--- TASK DESCRIPTION ---
List each line of the data that holds the string "dictionaries".
Start of DATA UNDER STUDY
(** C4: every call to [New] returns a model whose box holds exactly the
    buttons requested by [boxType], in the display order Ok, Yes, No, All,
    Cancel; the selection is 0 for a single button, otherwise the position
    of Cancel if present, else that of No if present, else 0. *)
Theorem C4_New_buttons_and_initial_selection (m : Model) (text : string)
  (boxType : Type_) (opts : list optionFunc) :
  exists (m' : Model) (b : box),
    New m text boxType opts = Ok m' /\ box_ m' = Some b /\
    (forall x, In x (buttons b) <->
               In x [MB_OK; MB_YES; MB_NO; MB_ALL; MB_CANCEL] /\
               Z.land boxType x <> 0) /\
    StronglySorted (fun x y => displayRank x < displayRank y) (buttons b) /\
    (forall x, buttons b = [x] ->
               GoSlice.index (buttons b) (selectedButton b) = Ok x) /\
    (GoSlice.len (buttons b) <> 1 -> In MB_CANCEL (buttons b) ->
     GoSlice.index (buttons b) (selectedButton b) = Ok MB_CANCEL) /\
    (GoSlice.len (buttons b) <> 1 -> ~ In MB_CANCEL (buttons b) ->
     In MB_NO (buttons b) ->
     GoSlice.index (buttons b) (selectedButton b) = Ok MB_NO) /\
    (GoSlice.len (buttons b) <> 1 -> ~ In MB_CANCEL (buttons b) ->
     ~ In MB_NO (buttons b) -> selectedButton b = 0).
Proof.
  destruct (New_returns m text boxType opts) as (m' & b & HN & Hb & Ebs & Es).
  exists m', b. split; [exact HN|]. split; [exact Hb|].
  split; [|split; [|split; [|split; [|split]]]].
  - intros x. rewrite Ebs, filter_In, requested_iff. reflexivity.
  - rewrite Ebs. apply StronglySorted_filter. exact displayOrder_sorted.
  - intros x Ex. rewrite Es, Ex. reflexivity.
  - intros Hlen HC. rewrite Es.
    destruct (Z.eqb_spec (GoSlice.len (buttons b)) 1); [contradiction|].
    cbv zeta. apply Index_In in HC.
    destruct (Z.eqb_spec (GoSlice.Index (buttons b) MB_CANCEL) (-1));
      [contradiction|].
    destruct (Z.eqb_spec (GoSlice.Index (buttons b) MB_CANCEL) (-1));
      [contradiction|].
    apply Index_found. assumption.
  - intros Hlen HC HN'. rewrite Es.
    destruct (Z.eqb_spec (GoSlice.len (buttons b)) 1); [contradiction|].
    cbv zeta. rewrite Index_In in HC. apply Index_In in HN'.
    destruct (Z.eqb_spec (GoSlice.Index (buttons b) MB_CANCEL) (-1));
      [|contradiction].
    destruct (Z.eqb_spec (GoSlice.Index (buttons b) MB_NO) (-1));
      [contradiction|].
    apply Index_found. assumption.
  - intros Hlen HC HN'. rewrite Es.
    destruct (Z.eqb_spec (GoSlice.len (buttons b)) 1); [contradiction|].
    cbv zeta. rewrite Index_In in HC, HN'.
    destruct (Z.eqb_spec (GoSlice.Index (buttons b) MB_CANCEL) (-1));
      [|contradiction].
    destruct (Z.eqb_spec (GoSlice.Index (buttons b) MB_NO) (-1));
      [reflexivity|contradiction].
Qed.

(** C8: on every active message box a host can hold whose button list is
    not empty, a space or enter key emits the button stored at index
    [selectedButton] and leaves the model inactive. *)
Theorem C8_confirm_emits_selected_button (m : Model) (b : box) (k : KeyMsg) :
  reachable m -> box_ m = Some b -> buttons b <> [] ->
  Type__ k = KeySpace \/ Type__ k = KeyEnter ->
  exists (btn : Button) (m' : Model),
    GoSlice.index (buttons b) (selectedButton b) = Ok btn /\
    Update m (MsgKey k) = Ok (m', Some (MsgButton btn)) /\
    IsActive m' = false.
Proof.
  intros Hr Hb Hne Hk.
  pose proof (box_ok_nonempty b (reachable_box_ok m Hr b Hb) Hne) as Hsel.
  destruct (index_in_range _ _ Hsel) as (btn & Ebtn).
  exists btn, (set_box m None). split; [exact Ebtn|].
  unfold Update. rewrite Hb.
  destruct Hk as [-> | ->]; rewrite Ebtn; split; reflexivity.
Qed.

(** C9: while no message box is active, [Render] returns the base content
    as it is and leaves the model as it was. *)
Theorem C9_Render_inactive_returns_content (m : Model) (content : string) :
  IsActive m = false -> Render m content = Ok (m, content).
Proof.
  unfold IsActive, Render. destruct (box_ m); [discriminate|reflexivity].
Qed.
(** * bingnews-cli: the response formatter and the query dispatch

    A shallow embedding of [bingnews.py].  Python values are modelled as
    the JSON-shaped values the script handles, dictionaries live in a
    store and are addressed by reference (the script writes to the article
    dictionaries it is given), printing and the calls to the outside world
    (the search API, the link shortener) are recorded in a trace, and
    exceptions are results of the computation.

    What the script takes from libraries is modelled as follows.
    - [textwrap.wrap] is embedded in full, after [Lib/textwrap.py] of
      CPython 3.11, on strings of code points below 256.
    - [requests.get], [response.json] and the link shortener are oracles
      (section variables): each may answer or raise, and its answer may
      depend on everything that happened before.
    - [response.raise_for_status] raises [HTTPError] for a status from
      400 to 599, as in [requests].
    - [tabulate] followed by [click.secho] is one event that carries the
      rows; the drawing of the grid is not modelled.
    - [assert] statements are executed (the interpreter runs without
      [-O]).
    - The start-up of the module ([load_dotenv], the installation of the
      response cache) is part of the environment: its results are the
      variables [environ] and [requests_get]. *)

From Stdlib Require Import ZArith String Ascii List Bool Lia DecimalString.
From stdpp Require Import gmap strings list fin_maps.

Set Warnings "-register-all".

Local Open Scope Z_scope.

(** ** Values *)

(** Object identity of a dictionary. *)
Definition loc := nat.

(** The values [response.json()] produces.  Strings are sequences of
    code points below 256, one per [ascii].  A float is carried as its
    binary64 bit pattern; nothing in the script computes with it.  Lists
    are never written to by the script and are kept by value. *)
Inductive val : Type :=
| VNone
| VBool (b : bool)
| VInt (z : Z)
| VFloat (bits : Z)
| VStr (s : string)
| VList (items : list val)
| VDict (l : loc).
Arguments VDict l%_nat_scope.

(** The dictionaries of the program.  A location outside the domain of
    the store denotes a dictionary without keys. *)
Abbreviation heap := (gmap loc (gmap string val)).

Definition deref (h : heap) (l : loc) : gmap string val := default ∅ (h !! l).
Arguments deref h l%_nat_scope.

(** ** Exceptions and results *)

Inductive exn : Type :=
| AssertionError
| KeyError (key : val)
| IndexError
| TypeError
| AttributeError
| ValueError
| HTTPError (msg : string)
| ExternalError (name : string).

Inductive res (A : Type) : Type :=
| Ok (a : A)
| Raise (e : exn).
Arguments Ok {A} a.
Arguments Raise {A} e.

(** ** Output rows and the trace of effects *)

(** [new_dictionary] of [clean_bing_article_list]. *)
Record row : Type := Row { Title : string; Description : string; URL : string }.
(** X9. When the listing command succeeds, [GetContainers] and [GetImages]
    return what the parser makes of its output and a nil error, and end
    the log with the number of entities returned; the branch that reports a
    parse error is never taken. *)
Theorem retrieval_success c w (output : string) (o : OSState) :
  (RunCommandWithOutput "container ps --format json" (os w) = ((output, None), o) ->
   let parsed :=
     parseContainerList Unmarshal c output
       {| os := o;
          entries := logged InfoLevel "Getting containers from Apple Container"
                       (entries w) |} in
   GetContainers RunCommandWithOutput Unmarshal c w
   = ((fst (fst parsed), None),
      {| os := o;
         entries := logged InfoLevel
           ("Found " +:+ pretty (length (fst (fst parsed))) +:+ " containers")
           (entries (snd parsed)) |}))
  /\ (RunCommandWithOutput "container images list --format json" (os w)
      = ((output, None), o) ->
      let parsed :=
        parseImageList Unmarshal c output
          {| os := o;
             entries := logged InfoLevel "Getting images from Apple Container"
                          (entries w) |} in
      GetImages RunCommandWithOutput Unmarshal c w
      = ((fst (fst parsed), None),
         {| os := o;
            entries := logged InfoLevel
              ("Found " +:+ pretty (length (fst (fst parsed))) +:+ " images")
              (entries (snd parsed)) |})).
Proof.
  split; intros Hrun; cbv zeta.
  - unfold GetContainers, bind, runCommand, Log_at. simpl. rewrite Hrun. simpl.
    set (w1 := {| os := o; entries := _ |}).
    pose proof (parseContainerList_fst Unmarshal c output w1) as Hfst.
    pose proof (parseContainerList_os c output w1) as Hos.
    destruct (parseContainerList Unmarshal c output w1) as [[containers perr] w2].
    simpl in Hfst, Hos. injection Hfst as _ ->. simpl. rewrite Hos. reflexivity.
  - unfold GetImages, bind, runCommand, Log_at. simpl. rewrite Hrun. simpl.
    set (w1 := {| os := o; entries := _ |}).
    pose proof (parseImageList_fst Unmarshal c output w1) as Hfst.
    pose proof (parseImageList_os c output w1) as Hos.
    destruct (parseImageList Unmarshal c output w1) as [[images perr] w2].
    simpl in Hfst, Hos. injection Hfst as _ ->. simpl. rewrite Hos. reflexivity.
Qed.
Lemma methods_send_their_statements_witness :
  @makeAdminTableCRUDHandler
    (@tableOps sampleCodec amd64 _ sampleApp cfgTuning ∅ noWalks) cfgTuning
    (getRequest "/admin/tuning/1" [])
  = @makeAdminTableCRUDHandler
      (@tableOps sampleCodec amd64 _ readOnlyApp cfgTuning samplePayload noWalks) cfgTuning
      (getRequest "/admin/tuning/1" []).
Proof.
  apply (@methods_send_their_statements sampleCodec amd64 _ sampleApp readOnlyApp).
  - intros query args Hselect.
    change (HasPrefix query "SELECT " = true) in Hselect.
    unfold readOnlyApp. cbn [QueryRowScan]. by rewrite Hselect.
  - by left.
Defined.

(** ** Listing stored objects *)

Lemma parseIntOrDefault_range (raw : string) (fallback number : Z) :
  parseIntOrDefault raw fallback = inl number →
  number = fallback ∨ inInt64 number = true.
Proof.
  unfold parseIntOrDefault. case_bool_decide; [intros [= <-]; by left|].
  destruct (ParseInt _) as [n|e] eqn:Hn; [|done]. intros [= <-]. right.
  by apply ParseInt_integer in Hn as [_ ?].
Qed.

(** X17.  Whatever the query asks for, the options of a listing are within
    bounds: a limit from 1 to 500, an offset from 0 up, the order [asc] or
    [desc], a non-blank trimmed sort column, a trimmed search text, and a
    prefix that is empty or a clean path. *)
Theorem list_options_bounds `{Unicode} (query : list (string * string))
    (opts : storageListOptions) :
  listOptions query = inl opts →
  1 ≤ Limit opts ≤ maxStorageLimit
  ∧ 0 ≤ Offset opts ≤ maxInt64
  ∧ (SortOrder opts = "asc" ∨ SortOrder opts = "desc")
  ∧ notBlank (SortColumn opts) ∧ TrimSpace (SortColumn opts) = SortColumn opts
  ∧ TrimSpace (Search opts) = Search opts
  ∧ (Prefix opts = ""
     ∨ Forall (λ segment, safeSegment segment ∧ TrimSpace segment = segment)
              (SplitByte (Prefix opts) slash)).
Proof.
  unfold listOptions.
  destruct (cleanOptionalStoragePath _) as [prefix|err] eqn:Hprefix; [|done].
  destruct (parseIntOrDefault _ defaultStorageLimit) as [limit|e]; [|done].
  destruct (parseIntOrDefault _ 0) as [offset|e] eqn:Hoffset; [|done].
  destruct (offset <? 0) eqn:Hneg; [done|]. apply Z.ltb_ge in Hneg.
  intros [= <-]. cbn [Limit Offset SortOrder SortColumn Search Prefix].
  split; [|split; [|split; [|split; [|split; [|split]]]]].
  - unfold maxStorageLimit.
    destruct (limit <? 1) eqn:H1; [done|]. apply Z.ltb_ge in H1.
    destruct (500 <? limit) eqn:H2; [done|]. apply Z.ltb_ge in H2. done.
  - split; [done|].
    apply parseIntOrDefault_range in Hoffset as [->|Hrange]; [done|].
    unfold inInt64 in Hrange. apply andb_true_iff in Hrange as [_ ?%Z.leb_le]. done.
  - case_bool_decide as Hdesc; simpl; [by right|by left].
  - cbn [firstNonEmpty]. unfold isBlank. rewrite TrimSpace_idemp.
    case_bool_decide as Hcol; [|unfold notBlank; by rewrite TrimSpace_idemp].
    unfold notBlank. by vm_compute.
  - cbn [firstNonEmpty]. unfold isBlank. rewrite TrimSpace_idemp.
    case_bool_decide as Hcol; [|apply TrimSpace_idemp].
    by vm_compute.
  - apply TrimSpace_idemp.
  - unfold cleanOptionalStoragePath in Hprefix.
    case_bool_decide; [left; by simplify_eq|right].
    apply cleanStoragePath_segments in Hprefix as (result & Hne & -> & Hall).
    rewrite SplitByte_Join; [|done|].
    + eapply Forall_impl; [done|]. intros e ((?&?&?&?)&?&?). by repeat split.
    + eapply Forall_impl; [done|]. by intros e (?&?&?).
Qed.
End of DATA UNDER STUDY
--- COMPLETED EXERCISE ---
    the JSON-shaped values the script handles, dictionaries live in a
    dictionaries it is given), printing and the calls to the outside world
(** The dictionaries of the program.  A location outside the domain of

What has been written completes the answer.